Here’s the story: I had that desperate feeling in my job. I just couldn’t go on. I was doing well. Big clients. Good money. But man, I just felt that there was nothing in the job for me. Funny how money only goes so far to make one happy. I was working right next door to Cavendish Square shopping mall and lunch times I used to pop into Exclusive books. And one day I saw and immediately bought a book, “The Work We Were Born to Do – Find the Work You Love, Love the Work You Do” by Nick Williams. I devoured it. And the book with its inspirational quotes, ideas and guidance played a big part in helping me mould a career/job/business for myself that really is more than I’d ever hoped (not without its challenges – but that’s life!)
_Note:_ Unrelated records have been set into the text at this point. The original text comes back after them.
(** * pipe_util.c: pipelines of worker threads over blocking queues

    A shallow embedding of [pipe_util.c] (the stage connector, the
    fan-out/fan-in builder, the linear pipeline builder and the registry of
    thread handles) together with the properties its specification states.

    The C code runs against three collaborators that are not part of the
    file: the queue primitive ([pipe_new], [pipe_pop], ...), the platform
    threads ([pthread_create], [pthread_join]) and the allocator.  They are
    modelled as operations on an explicit [world]; every call they receive
    is appended to the world's [trace], tagged with the calling thread. *)

From stdpp Require Import base tactics option list numbers.

Local Open Scope N_scope.

(** ** Values *)

(** A data pointer is an address, [0] being [NULL]. *)
Definition ptr := N.
Definition NULL : ptr := 0.

(** [THREAD_HANDLE] is [pthread_t] (or a Win32 [HANDLE]): an integer of
    pointer size.  [(THREAD_HANDLE)NULL] is [0]. *)
Definition THREAD_HANDLE := N.

(** [pipe_processor_t] is a function pointer: an address into the code
    table of the program, [0] being [NULL]. *)
Definition pipe_processor_t := N.

(** Queue elements are opaque to this layer: fixed-size values that are
    copied around and never inspected. *)
Definition elem := Z.

(** A [pipe_t*] names a queue; endpoints name a queue and carry the serial
    number under which the queue primitive issued them.  The C pointers
    [pipe_producer_t*] and [pipe_consumer_t*] are [option]s of these, [None]
    being [NULL]. *)
Definition pipe_ref := nat.

Record pipe_producer_t := Producer { p_pipe : pipe_ref; p_serial : nat }.
Record pipe_consumer_t := Consumer { c_pipe : pipe_ref; c_serial : nat }.

#[global] Instance pipe_producer_eq_dec : EqDecision pipe_producer_t.
Proof. solve_decision. Defined.
#[global] Instance pipe_consumer_eq_dec : EqDecision pipe_consumer_t.
Proof. solve_decision. Defined.

(** [pipeline_t]: the two open ends of a network of stages. *)
Record pipeline_t := Pipeline {
  pl_in  : option pipe_producer_t;
  pl_out : option pipe_consumer_t
}.

(** [connect_data_t]: what [pipe_connect] hands to the worker thread. *)
Record connect_data_t := ConnectData {
  cd_in   : option pipe_consumer_t;
  cd_proc : pipe_processor_t;
  cd_aux  : ptr;
  cd_out  : option pipe_producer_t
}.

(** ** Machine integers *)

Definition SIZE_MOD : N := 2 ^ 64.
Definition INT_MAX : Z := 2147483647.
Definition INT_MIN : Z := -2147483648.
Definition PTRDIFF_MAX : N := 2 ^ 63 - 1.

(** [sizeof(THREAD_HANDLE)], [sizeof(THREAD_HANDLE* )] and
    [sizeof(connect_data_t)] on an LP64 platform. *)
Definition sizeof_handle : N := 8.
Definition sizeof_ptr : N := 8.
Definition sizeof_connect_data : N := 32.

(** [size_t] arithmetic wraps. *)
Definition size_mul (a b : N) : N := (a * b) mod SIZE_MOD.

(** Conversion of an [int] to [size_t]. *)
Definition size_of_int (z : Z) : N := Z.to_N (z mod Z.of_N SIZE_MOD).

(** Conversion of a [size_t] to [int] (wraps into the 32-bit signed range,
    as gcc and clang define it). *)
Definition int_of_size (n : N) : Z :=
  let r := (Z.of_N n mod 4294967296)%Z in
  if (r <=? INT_MAX)%Z then r else (r - 4294967296)%Z.

Definition in_int_range (z : Z) : bool := ((INT_MIN <=? z) && (z <=? INT_MAX))%Z.

(** ** The world *)

(** Modelled from the spec: the state of one queue of the queue primitive
    (sections 3 and 6).  [pipe_new] hands out the queue's own handle, which
    keeps the queue open on both sides until [pipe_free]; producer and
    consumer endpoints are counted. *)
Record pipe_t := Pipe {
  elem_size     : N;
  limit         : N;
  items         : list elem;
  producer_refs : nat;
  consumer_refs : nat;
  handle_live   : bool
}.

(** What a block of allocated memory holds. *)
Inductive block :=
| BConnect (d : option connect_data_t)          (* a [connect_data_t], maybe not yet written *)
| BScratch (bytes : N)                          (* a batch buffer *)
| BHandles (cells : list (option THREAD_HANDLE)). (* an array of handles; [None] is indeterminate *)

Definition block_bytes (b : block) : N :=
  match b with
  | BConnect _ => sizeof_connect_data
  | BScratch n => n
  | BHandles cells => N.of_nat (length cells) * sizeof_handle
  end.

(** Where a worker thread stands in [process_pipe] (see below). *)
Inductive worker_pc :=
| PcEntry   (param : ptr)                                        (* line 85 *)
| PcAlloc   (p : connect_data_t)                                 (* line 88 *)
| PcPop     (p : connect_data_t) (buf : ptr)                     (* line 92 *)
| PcProc    (p : connect_data_t) (buf : ptr) (batch : list elem) (* line 93 *)
| PcEos     (p : connect_data_t) (buf : ptr)                     (* line 95 *)
| PcFreeBuf (p : connect_data_t) (buf : ptr)                     (* line 97 *)
| PcFreeIn  (p : connect_data_t)                                 (* line 99 *)
| PcFreeOut (p : connect_data_t)                                 (* line 100 *)
| PcExit.                                                        (* line 102 *)

Record thread := Thread { th_handle : THREAD_HANDLE; th_pc : worker_pc }.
Now, you may know Nick Williams. He’s been to South Africa many times. He’s appeared on 3 Talk with Noleen and Carte Blanche on MNet. He runs seminars and promotes his books here. And he has a new course that he’s offering free to you. But note – it’s not for you if you love your job and you aren’t at all interested in working for yourself one day.

Sign up for it here – [please note, as with everything where writers touch on matters where they speak of the “universe”, “spirit” etc and the “purpose of life” I encourage you to look at the principles behind what’s being said, instead of taking it as religious or spiritual truth.]

Are You Sabotaging Your Self? [August 15 e-Column]

So a few weeks ago a truck rolled up and dumped 1000 pieces of firewood in one of our barns. Nice. Fires on cold nights here in Grabouw? Not quite: the wood was wet. Not damp. Wet, from the core, out. And even with firelighters, paraffin, etc it’s tough job to get a fire going. Olive comments rudely on how my rear sticks up in the air while I try to keep some flames going on.

So what’s the job hunting lesson? This: make sure you’re not sabotaging your job hunting flame with ‘wet wood’ – like a poor CV or covering letter or poor answers in an interview.

Now I’m going to give your a formula from Frank Kern and John Carlton – one of the worlds most respected advertising copywriters – to use when you write your CV and cover letter or even in interviews. This formula is really going to ‘spark’ the way you think about how you market/sell your skills in the job market.

Tell people:

1 Here’s what I got.

What are the 3 things you have (you do have more, I’m sure, but keep it simple) that should make an employer sit up and take notice? It could be a qualification, experience, some knowledge, a special ability, even an attitude … (It may not be “earth shattering” – don’t worry about that.)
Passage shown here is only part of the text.